(Problem details)
Beneath this line are the data; copy exactly the part of them that opens with the line containing "Section World_facts." and closes with the line containing "the properties the", and only that part.

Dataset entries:
(** [~conditional_scoped_lambda() noexcept(CALL_ON_FAILURE ||
       noexcept(std::declval<FUNC>()()))] *)
Definition conditional_dtor (CALL_ON_FAILURE : bool)
  (this : conditional_scoped_lambda.t FUNC CALL_ON_FAILURE) : E unit :=
  noexcept (CALL_ON_FAILURE || FUNC_noexcept)
    (fun w =>
       if negb (conditional_scoped_lambda.cancel_ this) then
         if Bool.eqb
              (eval (conditional_scoped_lambda.is_unwinding_due_to_exception
                       this) w)
              CALL_ON_FAILURE
         then call (conditional_scoped_lambda.func_ this) w
         else (Returned tt, w)
       else (Returned tt, w)).

End Throwing.

Arguments Thrown {A}.
Arguments Terminated {A}.

End Throwing.

(** A closure type for the examples: the closure named ["boom"] raises. *)
Definition boom_throws (f : string) : bool := String.eqb f "boom".

(* ===================================================================== *)
(** * Facts about [steal_impl] *)
(* ===================================================================== *)

Section StealMember_facts.
Import StealMember.

(** The tuple does not depend on the instance at all. *)
Lemma steal_impl_ignores_instance (Field : list value) (t t' : object) :
  steal_impl Field t = steal_impl Field t'.
Proof. reflexivity. Qed.

Example steal_widget :
  FRAGMENT_STEAL_MEMBER_METHOD Widget_members (widget 7 true "gear")
  = [VMemPtr 0; VMemPtr 1; VMemPtr 2].
Proof. reflexivity. Qed.

Example widget_values :
  member_values Widget_members (widget 7 true "gear")
  = [Some (VInt 7); Some (VBool true); Some (VString "gear")].
Proof. reflexivity. Qed.

(** C1, as stated, fails: for a type with three declared members of
    distinct types, the tuple returned for an instance is not the tuple of
    the current values of those members; its elements are the three member
    pointers. *)
Lemma steal_impl_not_member_values :
  map Some (FRAGMENT_STEAL_MEMBER_METHOD Widget_members (widget 7 true "gear"))
  <> member_values Widget_members (widget 7 true "gear").
Proof. cbv. discriminate. Qed.

(** C1, amended: the member-lookup entry point returns the tuple of the
    declared member pointers, the same tuple for every instance whatever
    its member values; reading the instance through each element of the
    tuple ([t.*p]) gives the current values of the declared members. *)
Theorem steal_impl_returns_member_pointers (members : list nat) (t : object) :
  FRAGMENT_STEAL_MEMBER_METHOD members t = map VMemPtr members
  /\ (forall t' : object,
        FRAGMENT_STEAL_MEMBER_METHOD members t'
        = FRAGMENT_STEAL_MEMBER_METHOD members t)
  /\ map (deref t) (FRAGMENT_STEAL_MEMBER_METHOD members t)
     = member_values members t.
Proof.
  unfold FRAGMENT_STEAL_MEMBER_METHOD, FRAGMENT_STEAL_MEMBER_DEFINE.
  unfold steal_impl, make_tuple, member_values.
  repeat split.
  rewrite map_map. apply map_ext. intros slot. reflexivity.
Qed.

End StealMember_facts.

(* ===================================================================== *)
(** * Facts about the scope guards *)
(* ===================================================================== *)

(** ** The monad *)

Section World_facts.
Variable FUNC : Type.

Lemma world_eta (w : world FUNC) :
  {| uncaught := uncaught w; invoked := invoked w |} = w.
Proof. destruct w; reflexivity. Qed.

Lemma exec_bind (A B : Type) (m : M FUNC A) (k : A -> M FUNC B) w :
  exec (bind m k) w = exec (k (eval m w)) (exec m w).
Proof. reflexivity. Qed.

Lemma eval_bind (A B : Type) (m : M FUNC A) (k : A -> M FUNC B) w :
  eval (bind m k) w = eval (k (eval m w)) (exec m w).
Proof. reflexivity. Qed.

Lemma exec_call (f : FUNC) w :
  exec (call f) w = {| uncaught := uncaught w; invoked := invoked w ++ [f] |}.
Proof. reflexivity. Qed.

(** A list is never its own proper extension. *)
Lemma app_one_neq (l : list FUNC) (f : FUNC) : l <> l ++ [f].
Proof.
  intros H. apply (f_equal (@List.length FUNC)) in H.
  rewrite length_app in H. simpl in H. lia.
Qed.

End World_facts.

(** ** [scoped_lambda] *)

Section scoped_lambda_facts.
Import scoped_lambda.
Variable FUNC : Type.

(** The destructor calls [func_] when [cancel_] is unset, and does nothing
    otherwise. *)
Lemma scoped_dtor_spec (g : t FUNC) w :
  exec (dtor g) w
  = {| uncaught := uncaught w;
       invoked := invoked w ++ (if cancel_ g then [] else [func_ g]) |}.
Proof.
  unfold dtor. destruct (cancel_ g); simpl.
  - unfold exec, ret. simpl. rewrite app_nil_r. symmetry. apply world_eta.
  - reflexivity.
Qed.
(** * Routing core of the distributed key-value client

    A shallow embedding of [kv/dist_sender.go] (the distributed sender) and
    of the multi-replica RPC sender ([send], [shuffleClients]) together with
    the properties the specification states about them.

    Conventions.  Go's [int], [int32] and [int64] values are modelled in [Z];
    every arithmetic operation below works on slice lengths, result counts
    and result bounds, none of which approaches [2^63].  Keys are byte
    strings with the byte-wise order.  Calls into collaborators (descriptor
    cache, gossip, transport, random source, timers) are answered by a
    scripted environment and recorded in an event log, so that a statement
    such as "before any RPC is issued" is a statement about that log. *)

From stdpp Require Import gmap strings list.
From Stdlib Require Import ZArith Lia.

Local Open Scope Z_scope.

(** ** Data model *)

(** [roachpb.RKey]: an ordered byte string. *)
Definition RKey := string.

(** [RKey.Less]: strict byte-wise order. *)
Definition Less (a b : RKey) : bool := String.ltb a b.

Record RSpan := { rs_Key : RKey; rs_EndKey : RKey }.

Record ReplicaDescriptor := {
  NodeID : Z;
  StoreID : Z;
  ReplicaID : Z
}.

(** The zero value [roachpb.ReplicaDescriptor{}]. *)
Definition zeroReplicaDescriptor : ReplicaDescriptor :=
  {| NodeID := 0; StoreID := 0; ReplicaID := 0 |}.

Record RangeDescriptor := {
  RangeID : Z;
  StartKey : RKey;
  EndKey : RKey;
  Replicas : list ReplicaDescriptor
}.

Record NodeDescriptor := {
  nd_NodeID : Z;
  nd_Address : string;
  nd_Attrs : list string
}.

(** [ReplicaInfo]: a replica with its resolved node descriptor. *)
Record ReplicaInfo := {
  ri_Replica : ReplicaDescriptor;
  ri_NodeDesc : NodeDescriptor
}.

Definition ReplicaSlice := list ReplicaInfo.

Inductive ReadConsistencyType := CONSISTENT | CONSENSUS | INCONSISTENT.

Record Transaction := {
  txn_ID : Z;
  txn_OrigTimestamp : Z;
  txn_ObservedTimestamps : list (Z * Z)
}.

(** The request variants the sender inspects by type: scans carry a result
    bound ([Bounded]); everything else is told apart by its method name. *)
Inductive Request :=
| ScanRequest (key endKey : string) (MaxResults : Z)
| ReverseScanRequest (key endKey : string) (MaxResults : Z)
| NoopRequest
| EndTransactionRequest (key : string)
| OtherRequest (method : string) (key endKey : string).

Inductive Response :=
| ScanResponse (Rows : list (string * string))
| ReverseScanResponse (Rows : list (string * string))
| NoopResponse
| OtherResponse (method : string) (payload : string).

(** Errors.  [GoError] is a Go [error] value as the two senders classify it:
    the sentinel [io.ErrUnexpectedEOF], a value implementing
    [retry.Retryable] (with what [CanRetry] answers), [roachpb.SendError]
    (which implements [retry.Retryable] through its flag) and the routing
    errors that the distributed sender tells apart by type. *)
Inductive SendErrorMsg :=
| InsufficientReplicas (have need : Z)
| TooManyErrors (errors total : Z).
(** * osconfig agent: task queue, structured extraction and inventory
      reconciliation

    A shallow embedding of four pieces of the agent:
    - [packages]: the package record, the legacy dpkg record construction
      and the inventory comparator ([inventory_comporator.go]);
    - [gojson] and [report]: the part of [encoding/json] the comparator's
      report goes through, and [printComparisonResult];
    - [extractors] and [scalibr]: the record of the structured path and
      its extractor ([deconstructScanResult], [inventoryFrom]);
    - [tasker]: the single-worker task queue, as an interleaving
      semantics of its goroutines.
    The definitions come first, module by module; the facts about each
    module follow in a module of the same name with the suffix [_facts]. *)

From stdpp Require Import gmap strings list fin_maps pretty sorting.

#[local] Set Warnings "-clear-no-such-hyp,-register-all".

Open Scope string_scope.
Open Scope list_scope.
Open Scope nat_scope.

(** ** Package [packages] *)

Module packages.

(** [type Source struct { Name, Version string }] *)
Record Source := mkSource {
  Source_Name : string;
  Source_Version : string
}.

(Written answer)
Section World_facts.
Variable FUNC : Type.

Lemma world_eta (w : world FUNC) :
  {| uncaught := uncaught w; invoked := invoked w |} = w.
Proof. destruct w; reflexivity. Qed.

Lemma exec_bind (A B : Type) (m : M FUNC A) (k : A -> M FUNC B) w :
  exec (bind m k) w = exec (k (eval m w)) (exec m w).
Proof. reflexivity. Qed.

Lemma eval_bind (A B : Type) (m : M FUNC A) (k : A -> M FUNC B) w :
  eval (bind m k) w = eval (k (eval m w)) (exec m w).
Proof. reflexivity. Qed.

Lemma exec_call (f : FUNC) w :
  exec (call f) w = {| uncaught := uncaught w; invoked := invoked w ++ [f] |}.
Proof. reflexivity. Qed.

(** A list is never its own proper extension. *)
Lemma app_one_neq (l : list FUNC) (f : FUNC) : l <> l ++ [f].
Proof.
  intros H. apply (f_equal (@List.length FUNC)) in H.
  rewrite length_app in H. simpl in H. lia.
Qed.

End World_facts.

(** ** [scoped_lambda] *)

Section scoped_lambda_facts.
Import scoped_lambda.
Variable FUNC : Type.

(** The destructor calls [func_] when [cancel_] is unset, and does nothing
    otherwise. *)
Lemma scoped_dtor_spec (g : t FUNC) w :
  exec (dtor g) w
  = {| uncaught := uncaught w;
       invoked := invoked w ++ (if cancel_ g then [] else [func_ g]) |}.
Proof.
  unfold dtor. destruct (cancel_ g); simpl.
  - unfold exec, ret. simpl. rewrite app_nil_r. symmetry. apply world_eta.
  - reflexivity.
Qed.
(** * Routing core of the distributed key-value client

    A shallow embedding of [kv/dist_sender.go] (the distributed sender) and
    of the multi-replica RPC sender ([send], [shuffleClients]) together with
    the properties the specification states about them.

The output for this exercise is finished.